Lyophobic sols do not form colloidal sols. Lyophobic sols are formed by substances that do not have an affinity for the dispersion medium, resulting in poor dispersion and stability. On the other hand, lyophilic sols, emulsions, and multimolecular sols can all form colloidal sols. Lyophilic sols are formed by substances that have a strong affinity for the dispersion medium, emulsions are a type of colloidal sol formed by the dispersion of one liquid in another immiscible liquid, and multimolecular sols are formed by the aggregation of small molecules or ions in a dispersion medium.

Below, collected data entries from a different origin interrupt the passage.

(** C10 as stated fails on a one-sample grid: the coordinates at (0, 0) are
    NaN there, and so is the filter. *)
Lemma quadrature_filter_single_sample :
  exists H lgf,
    get_filters one_scale_layer 1 1 = Ok (H, lgf)
    /\ item H [0; 0]%nat = (NaN, NaN).
Proof.
  destruct (get_filters_ok one_scale_layer 1 1
              (layer_of_wf [10%Q] 0.55 true false false false
                 ltac:(discriminate) eq_refl eq_refl) ltac:(lia) ltac:(lia))
    as (H & lgf & sidx & Hget & _ & _ & IH & _).
  exists H, lgf; split; [assumption |].
  rewrite IH by lia.
  rewrite mesh_u1_item, mesh_u2_item.
  change ((0 + 1 / 2) mod 1)%nat with 0%nat.
  rewrite freq_axis_one, patched_radius_origin.
  reflexivity.
Qed.

(** ** The low-pass mask *)

Lemma even_pow_nonneg (x : R) (m : nat) : 0 <= x ^ (2 * m).
Proof.
  rewrite pow_mult.
  apply pow_le, pow2_ge_0.
Qed.

Lemma lowpass_value_fin (cutoff : Q) (m : nat) (r : R) :
  Q2R cutoff <> 0 ->
  lowpass_value cutoff (2 * m) (Fin r)
  = Fin (1 / (1 + (r / Q2R cutoff) ^ (2 * m))).
Proof.
  intros Hc; unfold lowpass_value, of_Q.
  rewrite fdiv_fin by assumption.
  rewrite fpow_fin, fadd_fin.
  apply fdiv_fin.
  pose proof (even_pow_nonneg (r / Q2R cutoff) m); lra.
Qed.

Lemma lowpass_range (t : R) : 0 <= t -> 0 < 1 / (1 + t) <= 1.
Proof.
  intros Ht; split.
  - apply Rdiv_lt_0_compat; lra.
  - apply Rmult_le_reg_r with (1 + t); [lra |].
    unfold Rdiv; rewrite Rmult_assoc, Rinv_l; lra.
Qed.




(** ** The log-Gabor bank *)

Lemma get_wls_fin (self : Mono2D) (idx : list nat) (c : R) :
  min_wl self = 3%Q -> max_wl self = 128%Q ->
  item (wls self) idx = Fin c ->
  exists x, item (get_wls self) idx = Fin x /\ 3 < x < 128.
Proof.
  intros Hmin Hmax Hc.
  unfold get_wls, rescale_wls; cbn [item tmap].
  rewrite Hc, sigmoid_fin, Hmin, Hmax; unfold of_Q.
  autorewrite with fin.
  eexists; split; [reflexivity |].
  apply decode_wavelength_range, sigmoid_range.
Qed.

Lemma ln_neg (x : R) : 0 < x < 1 -> ln x < 0.
Proof.
  intros [H0 H1]; rewrite <- ln_1.
  now apply ln_increasing.
Qed.

(** The mask value is the Gaussian on the logarithmic frequency axis, with
    centre frequency [1 / wl] and bandwidth [sigmoid b]. *)
Lemma logGabor_value_fin (self : Mono2D) (sidx : list nat) (s : nat)
  (r wl b : R) :
  item (get_wls self) [s] = Fin wl -> 0 < wl ->
  item (sigmaonf self) sidx = Fin b -> 0 < r ->
  logGabor_value self sidx s (Fin r)
  = Fin (exp (- ln (r / (1 / wl)) ^ 2
              / (2 * ln (1 / (1 + exp (- b))) ^ 2))).
Proof.
  intros Hwl Hpos Hb Hr.
  pose proof (sigmoid_range b) as Hsig.
  pose proof (ln_neg _ Hsig) as Hln.
  assert (Hfo : 0 < 1 / wl) by (apply Rdiv_lt_0_compat; lra).
  unfold logGabor_value.
  rewrite Hwl, Hb, sigmoid_fin.
  rewrite (fdiv_fin 1 wl) by lra.
  rewrite fdiv_fin by (apply Rgt_not_eq, Hfo).
  rewrite flog_fin by (apply Rdiv_lt_0_compat; assumption).
  rewrite flog_fin by apply Hsig.
  rewrite !fpow_fin; autorewrite with fin.
  rewrite fdiv_fin by nra.
  reflexivity.
Qed.

(** C6, second half, at a two-scale layer and a 2 x 2 grid: the assignment
    [lgf[0,0] = 0] addresses scale 0 and row 0 of the three-dimensional
    mask.  It clears the whole first row of scale 0 and leaves the
    zero-frequency entry of scale 1 at a strictly positive value. *)
Theorem zero_frequency_kept_beyond_first_scale :
  exists H lgf v,
    get_filters two_scale_layer 2 2 = Ok (H, lgf)
    /\ shape lgf = [2; 2; 2]%nat
    /\ item lgf [1; 0; 0]%nat = Fin v /\ 0 < v
    /\ item lgf [0; 0; 0]%nat = Fin 0
    /\ item lgf [0; 0; 1]%nat = Fin 0.
Proof.
  assert (Hwf : well_formed two_scale_layer) by now apply layer_of_wf.
  assert (Hcodes : finite_codes two_scale_layer)
    by now apply layer_of_finite_codes.
  destruct (get_filters_ok two_scale_layer 2 2 Hwf ltac:(lia) ltac:(lia))
    as (H & lgf & sidx & Hget & _ & Slgf & _ & Ilgf).
  assert (Hsc : scales two_scale_layer = 2%nat) by reflexivity.
  rewrite Hsc in Slgf, Ilgf.
  pose proof (Ilgf 1%nat 0%nat 0%nat ltac:(lia) ltac:(lia) ltac:(lia)) as I1.
  pose proof (Ilgf 0%nat 0%nat 0%nat ltac:(lia) ltac:(lia) ltac:(lia)) as I0.
  pose proof (Ilgf 0%nat 0%nat 1%nat ltac:(lia) ltac:(lia) ltac:(lia)) as I2.
  cbn [Nat.eqb andb] in I0, I1, I2.
  destruct Hcodes as [Hcw Hcs].
  destruct (finite_inv _ (Hcw 1%nat ltac:(rewrite Hsc; lia))) as (cw & Hcw').
  destruct (get_wls_fin two_scale_layer [1%nat] cw eq_refl eq_refl Hcw')
    as (wl & Hwl & Hrange).
  destruct (finite_inv _ (Hcs sidx)) as (b & Hb).
  rewrite patched_radius_origin in I1.
  rewrite (logGabor_value_fin _ _ _ 1 wl _ Hwl ltac:(lra) Hb ltac:(lra)) in I1.
  rewrite mesh_radius_fin, !shifted_origin in I1 by lia.
  replace (sqrt (0 ^ 2 + 0 ^ 2)) with 0 in I1
    by (replace (0 ^ 2 + 0 ^ 2) with 0 by ring; now rewrite sqrt_0).
  assert (Hc : Q2R 0.4 <> 0) by (unfold Q2R; simpl; lra).
  change (lowpass_value 0.4 20) with (lowpass_value 0.4 (2 * 10)) in I1.
  rewrite (lowpass_value_fin 0.4 10 0 Hc), fmul_fin in I1.
  exists H, lgf; eexists.
  repeat split; try eassumption.
  apply Rmult_lt_0_compat; [apply exp_pos |].
  apply lowpass_range, even_pow_nonneg.
Qed.

(** ** Finite elements *)

Lemma fadd_finite (a b : float) :
  is_finite a -> is_finite b -> is_finite (fadd a b).
Proof. destruct a, b; simpl; tauto. Qed.

Lemma fsub_finite (a b : float) :
  is_finite a -> is_finite b -> is_finite (fsub a b).
Proof. destruct a, b; simpl; tauto. Qed.

Lemma fmul_finite (a b : float) :
  is_finite a -> is_finite b -> is_finite (fmul a b).
Proof. destruct a, b; simpl; tauto. Qed.


Lemma cadd_finite (z w : complex) :
  cfinite z -> cfinite w -> cfinite (cadd z w).
Proof.
  intros [Hz1 Hz2] [Hw1 Hw2]; split; simpl; now apply fadd_finite.
Qed.

Lemma cmul_finite (z w : complex) :
  cfinite z -> cfinite w -> cfinite (cmul z w).
Proof.
  intros [Hz1 Hz2] [Hw1 Hw2]; split; simpl;
    [apply fsub_finite | apply fadd_finite]; now apply fmul_finite.
Qed.

Lemma of_real_finite (v : float) : is_finite v -> cfinite (of_real v).
Proof. intros H; split; simpl; [assumption | exact I]. Qed.

Lemma cis_finite (theta : R) : cfinite (cis theta).
Proof. split; exact I. Qed.

Lemma csum_upto_finite (n : nat) (f : nat -> complex) :
  (forall k, (k < n)%nat -> cfinite (f k)) -> cfinite (csum_upto n f).
Proof.
  intros Hf; unfold csum_upto.
  assert (Hin : forall k, In k (seq 0 n) -> cfinite (f k))
    by (intros k Hk; apply in_seq in Hk; apply Hf; lia).
  assert (H0 : cfinite (Fin 0, Fin 0)) by (split; exact I).
  revert H0 Hin; generalize (Fin 0, Fin 0); generalize (seq 0 n).
  induction l as [| k l IH]; intros acc Hacc Hin; simpl; [assumption |].
  apply IH.
  - apply cadd_finite; [assumption | apply Hin; now left].
  - intros k' Hk'; apply Hin; now right.
Qed.

Lemma in_range_4_inv (idx : list nat) (a b c d : nat) :
  in_range idx [a; b; c; d] ->
  exists i j k l,
    idx = [i; j; k; l]
    /\ (i < a)%nat /\ (j < b)%nat /\ (k < c)%nat /\ (l < d)%nat.
Proof.
  intros H.
  inversion H as [| i ? r1 ? Hi H1]; subst.
  inversion H1 as [| j ? r2 ? Hj H2]; subst.
  inversion H2 as [| k ? r3 ? Hk H3]; subst.
  inversion H3 as [| l ? r4 ? Hl H4]; subst.
  inversion H4; subst.
  exists i, j, k, l; repeat split; assumption.
Qed.

Lemma in_range_3_inv (idx : list nat) (a b c : nat) :
  in_range idx [a; b; c] ->
  exists i j k, idx = [i; j; k] /\ (i < a)%nat /\ (j < b)%nat /\ (k < c)%nat.
Proof.
  intros H.
  inversion H as [| i ? r1 ? Hi H1]; subst.
  inversion H1 as [| j ? r2 ? Hj H2]; subst.
  inversion H2 as [| k ? r3 ? Hk H3]; subst.
  inversion H3; subst.
  exists i, j, k; repeat split; assumption.
Qed.

Lemma in_range_2_inv (idx : list nat) (a b : nat) :
  in_range idx [a; b] ->
  exists i j, idx = [i; j] /\ (i < a)%nat /\ (j < b)%nat.
Proof.
  intros H.
  inversion H as [| i ? r1 ? Hi H1]; subst.
  inversion H1 as [| j ? r2 ? Hj H2]; subst.
  inversion H2; subst.
  exists i, j; repeat split; assumption.
Qed.

(** ** Finite filters *)

Lemma shifted_nonzero (n k : nat) :
  (2 <= n)%nat -> (k < n)%nat -> k <> 0%nat -> shifted n k <> 0.
Proof.
  intros Hn Hk Hk0; unfold shifted.
  pose proof (Nat.div_mod_eq n 2) as Hdm.
  pose proof (Nat.mod_upper_bound n 2 ltac:(lia)) as Hm2.
  set (q := (n / 2)%nat) in *.
  assert (Hq : (1 <= q)%nat) by lia.
  assert (HqR : 1 <= INR q) by (change 1 with (INR 1); now apply le_INR).
  pose proof (Nat.div_mod_eq (k + q) n) as Hdm'.
  pose proof (Nat.mod_upper_bound (k + q) n ltac:(lia)) as Hm.
  set (m := ((k + q) mod n)%nat) in *.
  assert (Hne : m <> q).
  { intros E; rewrite E in Hdm'.
    destruct ((k + q) / n)%nat as [| t]; nia. }
  apply not_INR in Hne.
  intros E.
  apply (Rmult_eq_compat_r (2 * INR q)) in E.
  unfold Rdiv in E; rewrite Rmult_assoc, Rinv_l in E by lra.
  lra.
Qed.

Lemma patched_radius_fin (rows cols i j : nat) :
  (2 <= rows)%nat -> (2 <= cols)%nat -> (i < rows)%nat -> (j < cols)%nat ->
  exists rho, item (patched_radius (rows, cols)) [i; j] = Fin rho /\ 0 < rho.
Proof.
  intros Hr Hc Hi Hj.
  unfold patched_radius, assigned; cbn [item].
  destruct ((i =? 0) && (j =? 0))%nat eqn:E.
  - exists 1; split; [reflexivity | lra].
  - rewrite mesh_radius_fin by assumption.
    eexists; split; [reflexivity |].
    apply sqrt_lt_R0.
    apply andb_false_iff in E as [E | E]; apply Nat.eqb_neq in E.
    + pose proof (shifted_nonzero rows i Hr Hi E) as Hnz.
      pose proof (pow2_ge_0 (shifted cols j)).
      assert (0 < shifted rows i ^ 2)
        by (rewrite <- Rsqr_pow2; apply Rsqr_pos_lt, Hnz).
      lra.
    + pose proof (shifted_nonzero cols j Hc Hj E) as Hnz.
      pose proof (pow2_ge_0 (shifted rows i)).
      assert (0 < shifted cols j ^ 2)
        by (rewrite <- Rsqr_pow2; apply Rsqr_pos_lt, Hnz).
      lra.
Qed.

Lemma get_filters_finite (self : Mono2D) (rows cols : nat)
  (H : tensor complex) (lgf : tensor float) :
  well_formed self -> finite_codes self ->
  (2 <= rows)%nat -> (2 <= cols)%nat ->
  get_filters self rows cols = Ok (H, lgf) ->
  cfin_on H /\ fin_on lgf.
Proof.
  intros Hwf [Hcw Hcs] Hr Hc Hget.
  destruct (get_filters_ok self rows cols Hwf ltac:(lia) ltac:(lia))
    as (H' & lgf' & sidx & Hget' & SH & Slgf & IH & Ilgf).
  rewrite Hget' in Hget; injection Hget as <- <-.
  pose proof Hwf as (_ & _ & Hmin & Hmax & _).
  split.
  - intros idx Hidx; rewrite SH in Hidx.
    apply in_range_2_inv in Hidx as (i & j & -> & Hi & Hj).
    rewrite IH by assumption.
    rewrite mesh_u1_fin, mesh_u2_fin by assumption.
    destruct (patched_radius_fin rows cols i j Hr Hc Hi Hj) as (rho & -> & Hpos).
    unfold cdiv, csub, cmul, imag_unit, of_real; simpl fst; simpl snd.
    autorewrite with fin.
    rewrite !fdiv_fin by nra.
    split; exact I.
  - intros idx Hidx; rewrite Slgf in Hidx.
    apply in_range_3_inv in Hidx as (s & i & j & -> & Hs & Hi & Hj).
    rewrite Ilgf by assumption.
    destruct ((s =? 0) && (i =? 0))%nat; [exact I |].
    destruct (finite_inv _ (Hcw s Hs)) as (cw & Hcw').
    destruct (get_wls_fin self [s] cw Hmin Hmax Hcw') as (wl & Hwl & Hrange).
    destruct (finite_inv _ (Hcs sidx)) as (b & Hb).
    destruct (patched_radius_fin rows cols i j Hr Hc Hi Hj) as (rho & -> & Hpos).
    rewrite (logGabor_value_fin self sidx s rho wl b Hwl ltac:(lra) Hb Hpos).
    rewrite mesh_radius_fin by assumption.
    change (lowpass_value 0.4 20) with (lowpass_value 0.4 (2 * 10)).
    rewrite lowpass_value_fin by (unfold Q2R; simpl; lra).
    exact I.
Qed.
(** ** The forward pass: shapes and elements *)

Lemma dft2_ok (sgn : R) (t : tensor complex) (n d h w : nat) :
  shape t = [n; d; h; w] -> (1 <= h)%nat -> (1 <= w)%nat ->
  exists s,
    dft2 sgn t = Ok s /\ shape s = [n; d; h; w] /\ (cfin_on t -> cfin_on s).
Proof.
  intros Hs Hh Hw; unfold dft2; rewrite Hs.
  cbn [length Nat.ltb Nat.leb Nat.sub nth].
  assert (E : ((h =? 0) || (w =? 0))%nat = false).
  { apply orb_false_iff; split; apply Nat.eqb_neq; lia. }
  rewrite E.
  eexists; split; [reflexivity |]; split; [reflexivity |].
  intros Hfin idx Hidx; cbn [shape] in Hidx; cbn [item].
  apply in_range_4_inv in Hidx as (b & c & i & j & -> & Hb & Hc & Hi & Hj).
  cbn [firstn nth app].
  apply csum_upto_finite; intros m Hm.
  apply csum_upto_finite; intros m' Hm'.
  apply cmul_finite; [| apply cis_finite].
  apply Hfin; rewrite Hs; auto with shapes.
Qed.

49. Which of the following gases cannot be prepared from chlorine gas?

Phosgene gas

Tear gas

Carbon dioxide

not-available-via-ai

Explanation

not-available-via-ai

50. Gold sol is an example of?

Lyophobic sols

Macromolecular colloids

Emulsions

Gold sol is an example of a macromolecular colloid. Macromolecular colloids are colloidal systems where the dispersed phase consists of large molecules or polymers. In the case of gold sol, the dispersed phase is made up of gold nanoparticles, which are considered macromolecules due to their size. These particles are stably dispersed in a liquid medium, forming a colloidal solution. Therefore, gold sol falls under the category of macromolecular colloids.

Explanation

Gold sol is an example of a macromolecular colloid. Macromolecular colloids are colloidal systems where the dispersed phase consists of large molecules or polymers. In the case of gold sol, the dispersed phase is made up of gold nanoparticles, which are considered macromolecules due to their size. These particles are stably dispersed in a liquid medium, forming a colloidal solution. Therefore, gold sol falls under the category of macromolecular colloids.